La cour d’appel de San Francisco confirme donc la décision statuant que le Roundup provoquait des cancers. Un revers pour l’entreprise qui fait face à des milliers de poursuites judiciaires aux Etats-Unis.

La cour a cependant également confirmé la décision d'un juge de réduire très fortement le montant de la compensation accordée par le jury à Alva et Alberta Pilliod, de 2 milliards de dollars à 86,7 millions de dollars.

Rachat de Monsanto en 2018... une bonne idée ?

Si le cours de l’action n’a pas trop souffert à la suite de cette annonce, on ne peut pas en dire autant depuis le rachat de Monsanto en juin 2018. L’action est passée de près de 100 euros à moins de 48 euros actuellement.

Plombé par ces procédures, Bayer a subi une perte nette de 2,3 milliards d'euros au deuxième trimestre 2021. Le groupe a en effet passé des provisions supplémentaires de 4,5 milliards de dollars (3,8 milliards d'euros) pour faire face aux poursuites. Malgré ces provisions, certains analystes redoutent le poids de ces procédures sur le long terme.

Il avait signé en juin 2020 un large accord de plus de 10 milliards de dollars pour mettre fin aux quelque 125.000 plaintes. Mais un juge américain a rejeté en mai une partie de ce plan, qui aurait limité le coût des futures réclamations en recours collectif.

Bayer répète son désaccord et avance un manque de preuve tangible

Ce mardi, Bayer a répété être "respectueusement en désaccord avec la décision de la cour" de San Francisco, qui ne s'appuie, selon lui, sur aucune preuve tangible.

"Nous continuons à défendre fermement l'innocuité du Roundup, une position soutenue par quatre décennies de données scientifiques approfondies et les évaluations des principaux organismes de réglementation sanitaire du monde entier qui soutiennent son utilisation sûre", a déclaré un porte-parole du groupe.

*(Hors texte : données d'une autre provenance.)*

(** ** Steps between which a compaction may wait *)

(** The foreground operations.  A commit of a group adds the writes of its requests to
    the history, numbered behind the last sequence number; the others add nothing. *)
Inductive quiet : DBImpl (W := W) * list Write → DBImpl (W := W) * list Write → Prop :=
  | quiet_enqueue db h r : quiet (db, h) (Enqueue (writer_of r) db, h)
  | quiet_commit db h io room requests s n db' :
      writers_ db = writer_of <$> requests → Forall op_ok (ops_of requests) → Z.of_nat (length (ops_of requests)) < 2 ^ 31 → bytes_of requests < 2 ^ 64 →
      vs_last_sequence (versions_ db) + Z.of_nat (length (ops_of requests)) < kMaxSequenceNumber →
      CommitGroup C base io room db = Some (s, n, db') →
      quiet (db, h) (db', if ok s then h ++ WriteBatch.number (vs_last_sequence (versions_ db) + 1) (ops_of (take n requests)) else h)
  | quiet_room db h io force allow_delay : vs_next_file_number (versions_ db) + 1 < 2 ^ 31 →
      quiet (db, h) ((MakeRoom base options io force allow_delay db).2, h)
  | quiet_get db h snapshot key value r db' : valid_seq (default (vs_last_sequence (versions_ db)) snapshot) → is_u32 (size key + 8) →
      Get C cache_get db snapshot key value = Some (r, db') → quiet (db, h) (db', h)
  | quiet_sample db h key db' : RecordReadSample C key db = Some db' → quiet (db, h) (db', h)
  | quiet_snapshot db h : quiet (db, h) ((GetSnapshot db).2, h)
  | quiet_release db h id : quiet (db, h) (ReleaseSnapshot id db, h)
  | quiet_manual db h m : (mc_level m + 1 < num_levels)%nat → quiet (db, h) (StartManual m db, h)
  | quiet_shutdown db h : quiet (db, h) (Shutdown db, h).

(** What these steps leave alone. *)
Record undisturbed (db db' : DBImpl (W := W)) : Prop := {
  un_files : files_ (current (versions_ db')) = files_ (current (versions_ db));
  un_refs : v_refs_ (current (versions_ db)) <= v_refs_ (current (versions_ db'));
  un_id : current_id (versions_ db') = current_id (versions_ db) ∧ vs_next_id (versions_ db') = vs_next_id (versions_ db);
  un_next : vs_next_file_number (versions_ db) <= vs_next_file_number (versions_ db');
  un_floor : floor db <= floor db';
}.

Lemma undisturbed_refl db : undisturbed db db.
Proof. by split. Qed.

Lemma undisturbed_trans db1 db2 db3 : undisturbed db1 db2 → undisturbed db2 db3 → undisturbed db1 db3.
Proof. intros [A1 A2 [A3 A3'] A4 A5] [B1 B2 [B3 B3'] B4 B5]. split; [congruence|lia|split; congruence|lia|lia]. Qed.

Lemma same_versions_undisturbed db db' : same_versions (versions_ db) (versions_ db') → snapshots_ db' = snapshots_ db → undisturbed db db'.
Proof. intros [] Es. split; try done. apply floor_mono; [done|lia]. Qed.

Lemma same_contents_step db db' h : same_contents db db' → refines db h → refines db' h ∧ undisturbed db db'.
Proof. intros Hs Hr. split; [by eapply refines_contents|]. apply same_versions_undisturbed; apply Hs. Qed.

Le glyphosate, principal composant du Roundup, est néanmoins classé comme "cancérogène probable" par le Centre international de recherche sur le cancer de l'Organisation mondiale de la santé (OMS).

Bayer a précisé que "Monsanto étudiera ses options juridiques dans cette affaire".

Dans son arrêt, le juge a déclaré que Monsanto avait fait preuve d'un "refus intransigeant d'informer le public" sur les dangers d'un produit qu'elle a rendu largement disponible dans les quincailleries américaines.

"Monsanto savait que les études soutenant l'innocuité du Roundup n'étaient pas valides lorsque les Pilliod ont commencé à pulvériser du Roundup dans leur jardin, sans gants ni équipement de protection, incités par les publicités télévisées", affirme le jugement.

Selon le juge, l'accord ne protège pas suffisamment les intérêts des personnes qui ont utilisé le Roundup avant février 2021 et n'ont pas encore été diagnostiquées d'un lymphome non hodgkinien, un cancer du système lymphatique.

En mai, un tribunal de San Francisco a par ailleurs confirmé une condamnation contre Bayer à payer 25 millions de dollars de dommages et intérêts à un retraité de Californie, Edwin Hardeman, diagnostiqué d'un lymphome non hodgkinien en 2015.

Mardi, Bayer a indiqué que Monsanto prévoyait de "déposer une requête auprès de la Cour suprême des États-Unis ce mois-ci" dans cette affaire.